**DATA RECORDS**.
==============================

Lemma attempts_sync font_ids : attempts_invalid base (sync E base font_ids).
Proof.
  apply (attempts_seq (run_fonts E base font_ids) (fun s' => Completed (print PDone s'))).
  - apply keeps_run_fonts.
  - apply attempts_run_fonts.
  - intros s fn. simpl. rewrite in_app_iff. simpl. intros [H|[[=]|[]]]. now left.
Qed.
End Attempts.


(** ** A second run over a stable backend *)

Section Replays.
Variable E : env.
Variable base : string.
Hypothesis E_stable : stable E.
Hypothesis E_large : serves_large E.
Hypothesis E_printable : printable E.

Lemma replays_seq F G :
  keeps F -> keeps G -> grows G -> replays F -> replays G -> replays (seq F G).
Proof.
  intros KF KG GG RF RG sa sb Hset. unfold seq in *.
  assert (HsetF : settled (F sa) sb).
  { intros p Hp. apply Hset. destruct (F sa) as [sa1|e sa1]; simpl in *; [|exact Hp].
    now apply keeps_valid. }
  destruct (RF sa sb HsetF) as (Hc & HA & HB & HC).
  pose proof (fun p => keeps_valid F sb p KF) as KFb.
  destruct (F sa) as [sa1|e sa1], (F sb) as [sb1|e' sb1];
    simpl in *; try discriminate; [|auto].
  assert (HsetG : settled (G sa1) sb1) by (intros p Hp; auto).
  destruct (RG sa1 sb1 HsetG) as (Hc' & HA' & HB' & HC').
  split; [exact Hc'|]. split; [auto|]. split.
  - intros fn kb Hin. destruct (HB' fn kb Hin) as [H|H]; [|now right].
    destruct (HB fn kb H) as [H'|H']; [now left|right].
    now apply (grows_In G sb1).
  - intros fn Hin. destruct (HC' fn Hin) as [H|H]; [|now right].
    destruct (HC fn H) as [H'|[e H']]; [now left|right].
    exists e. now apply (grows_In G sa1).
Qed.

Lemma replays_process_variant font_id variant :
  replays (process_variant E base font_id variant).
Proof.
  intros sa sb. rewrite !process_variant_target.
  destruct (target font_id variant) as [e|[[filename url]|]]; simpl; auto.
  set (out := os_path_join base filename).
  destruct (download_printable E filename out url sa E_printable)
    as (sa' & la & Hda & Hsa & Hla).
  destruct (download_printable E filename out url sb E_printable)
    as (sb' & lb & Hdb & Hsb & Hlb).
  rewrite Hda, Hdb. intros Hset.
  assert (Hfetched : forall data,
             fetch_asset E (clock sa) url out = Fetched data ->
             cache_valid (fs sa) out = false -> cache_valid (fs sb) out = true).
  { intros data Hf Hc. apply Hset. rewrite Hc. simpl.
    apply cache_valid_spec. exists data. split; [|now apply (E_large _ _ _ _ Hf)].
    rewrite (download_fetched _ _ _ _ _ _ Hf) in Hda. injection Hda as <-.
    simpl. apply lookup_insert_eq. }
  destruct (cache_valid (fs sb) out) eqn:Hb; simpl.
  - (* second run: the file is there *)
    split; [now destruct (cache_valid (fs sa) out)|]. split; [|split].
    + intros fn kb. rewrite in_app_iff. simpl. intros [H|[[=]|[]]]. exact H.
    + intros fn kb. destruct (cache_valid (fs sa) out); simpl.
      * rewrite in_app_iff. simpl. intros [H|[[=]|[]]]. now left.
      * rewrite Hsa, in_app_iff. simpl. intros [H|[[=]|[H|[]]]]; [now left|].
        right. destruct Hla as [(e & ->)|(d & -> & _)]; [discriminate|].
        injection H as <- _. rewrite in_app_iff. simpl. auto.
    + intros fn. rewrite in_app_iff. simpl. intros [H|[[=]|[]]]. now left.
  - (* second run: the file is missing or short, so it was in the first *)
    assert (Ha : cache_valid (fs sa) out = false).
    { destruct (cache_valid (fs sa) out) eqn:Ha; [|reflexivity].
      specialize (Hset out). simpl in Hset.
      rewrite (Hset Ha) in Hb. discriminate. }
    rewrite Ha in *. simpl. split; [reflexivity|]. split; [|split].
    + intros fn kb. rewrite Hsb, in_app_iff. simpl. intros [H|[[=]|[H|[]]]]; [exact H|].
      exfalso. destruct Hlb as [(e & ->)|(d & -> & Hd & _)]; [discriminate|].
      destruct E_stable as [_ Hst]. rewrite (Hst _ (clock sa)) in Hd.
      discriminate (Hfetched d Hd eq_refl).
    + intros fn kb. rewrite Hsa, in_app_iff. simpl. intros [H|[[=]|[H|[]]]]; [now left|].
      exfalso. destruct Hla as [(e & ->)|(d & -> & Hd & _)]; [discriminate|].
      discriminate (Hfetched d Hd eq_refl).
    + intros fn. rewrite Hsb, in_app_iff. simpl. intros [H|[[= <-]|[H|[]]]]; [now left| |].
      * right. destruct Hla as [(e & ->)|(d & -> & Hd & _)].
        -- exists e. rewrite Hsa, in_app_iff. simpl. auto.
        -- discriminate (Hfetched d Hd eq_refl).
      * destruct Hlb as [(e & ->)|(d & -> & _)]; discriminate.
Qed.

Lemma replays_run_variants font_id variants :
  replays (run_variants E base font_id variants).
Proof.
  induction variants as [|v rest IH]; [intros sa sb _; simpl; auto|].
  exact (replays_seq _ _ (keeps_process_variant E base font_id v)
           (keeps_run_variants E base font_id rest)
           (grows_run_variants E base font_id rest)
           (replays_process_variant font_id v) IH).
Qed.

Lemma replays_download_variants font_id data :
  replays (download_variants E base font_id data).
Proof.
  intros sa sb. unfold download_variants.
  destruct (py_get data "variants" (JArr [])) as [e|v]; [simpl; auto|].
  destruct (py_iter v) as [e|variants]; [simpl; auto|].
  apply replays_run_variants.
Qed.

Lemma replays_process_font font_id : replays (process_font E base font_id).
Proof.
  intros sa sb. unfold process_font. simpl.
  destruct E_stable as [Hst _]. rewrite (Hst (clock sb) (clock sa)).
  destruct (fetch_metadata E (clock sa) (api_url font_id)) as [e|data].
  - intros _. simpl. split; [reflexivity|].
    repeat split; intros fn; intros; rewrite !in_app_iff in *; simpl in *;
      intuition discriminate.
  - intros Hset.
    destruct (replays_download_variants font_id data
                (tick (print (PFont font_id) sa)) (tick (print (PFont font_id) sb)) Hset)
      as (Hc & HA & HB & HC).
    split; [exact Hc|]. split; [|split].
    + intros fn kb Hin. specialize (HA fn kb Hin). simpl in HA.
      rewrite in_app_iff in HA. simpl in HA. intuition discriminate.
    + intros fn kb Hin. destruct (HB fn kb Hin) as [H|H]; [|now right].
      simpl in H. rewrite in_app_iff in H. simpl in H. intuition discriminate.
    + intros fn Hin. destruct (HC fn Hin) as [H|H]; [|now right].
      simpl in H. rewrite in_app_iff in H. simpl in H. intuition discriminate.
Qed.

Lemma replays_run_fonts font_ids : replays (run_fonts E base font_ids).
Proof.
  induction font_ids as [|f rest IH]; [intros sa sb _; simpl; auto|].
  exact (replays_seq _ _ (keeps_process_font E base f) (keeps_run_fonts E base rest)
           (grows_run_fonts E base rest) (replays_process_font f) IH).
Qed.

Lemma replays_sync font_ids : replays (sync E base font_ids).
Proof.
  apply (replays_seq (run_fonts E base font_ids) (fun s' => Completed (print PDone s'))).
  - apply keeps_run_fonts.
  - intros s p _. reflexivity.
  - intros s. simpl. eauto.
  - apply replays_run_fonts.
  - intros sa sb _. simpl. split; [reflexivity|].
    repeat split; intros fn; intros; rewrite !in_app_iff in *; simpl in *;
      intuition discriminate.
Qed.
End Replays.


(** ** Facts about the concrete backends *)

Lemma mock_stable meta asset : stable (mock meta asset).
Proof. split; reflexivity. Qed.

Lemma payload_length n : length (payload n) = n.
Proof. apply repeat_length. Qed.

Lemma serve_large n : 1000 < n -> serves_large (mock two_variants (serve n)).
Proof.
  intros Hn t url out data. simpl. destruct url as [ | | | |u| |]; try discriminate.
  unfold serve. destruct (String.eqb u "URL_A"); [|destruct (String.eqb u "URL_B")];
    try discriminate; intros [= <-]; now rewrite payload_length.
Qed.

Lemma mock_printable meta asset :
  (forall u e left, failure_of (asset u) = Some (e, left) -> encodable e = true) ->
  printable (mock meta asset).
Proof.
  intros H t url out e left. simpl. destruct url; try apply H.
  all: intros [= <- _]; reflexivity.
Qed.

Lemma serve_printable meta n : printable (mock meta (serve n)).
Proof.
  apply mock_printable. intros u e left. unfold serve.
  destruct (String.eqb u "URL_A"); [discriminate|].
  destruct (String.eqb u "URL_B"); [discriminate|].
  intros [= <- _]. reflexivity.
Qed.

Lemma serve_second_printable meta : printable (mock meta serve_second).
Proof.
  apply mock_printable. intros u e left. unfold serve_second.
  destruct (String.eqb u "URL_B"); [discriminate|].
  intros [= <- _]. reflexivity.
Qed.

Lemma two_variants_shaped asset t url data :
  fetch_metadata (mock two_variants asset) t url = inr data -> well_shaped data = true.
Proof.
  simpl. unfold two_variants. destruct (String.eqb url (api_url "alpha")); [discriminate|].
  now intros [= <-].
Qed.

Lemma run_variants_filtered E base font_id variants s :
  forallb (filtered_out font_id) variants = true ->
  run_variants E base font_id variants s = Completed s.
Proof.
  induction variants as [|v rest IH]; simpl; [reflexivity|].
  rewrite andb_true_iff. intros [Hv Hrest].
  rewrite process_variant_target. unfold filtered_out in Hv.
  destruct (target font_id v) as [e|[[filename url]|]]; try discriminate.
  simpl. auto.
Qed.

==============================

**WHAT YOU HAVE TO DO**. Beginning at the line with "[H|[[=]|[]]]. exact H." and stopping after the line with "injection H as", please write out every line of the data above exactly and nothing else.

**OUTPUT BELOW**.
    + intros fn kb. rewrite in_app_iff. simpl. intros [H|[[=]|[]]]. exact H.
    + intros fn kb. destruct (cache_valid (fs sa) out); simpl.
      * rewrite in_app_iff. simpl. intros [H|[[=]|[]]]. now left.
      * rewrite Hsa, in_app_iff. simpl. intros [H|[[=]|[H|[]]]]; [now left|].
        right. destruct Hla as [(e & ->)|(d & -> & _)]; [discriminate|].
        injection H as <- _. rewrite in_app_iff. simpl. auto.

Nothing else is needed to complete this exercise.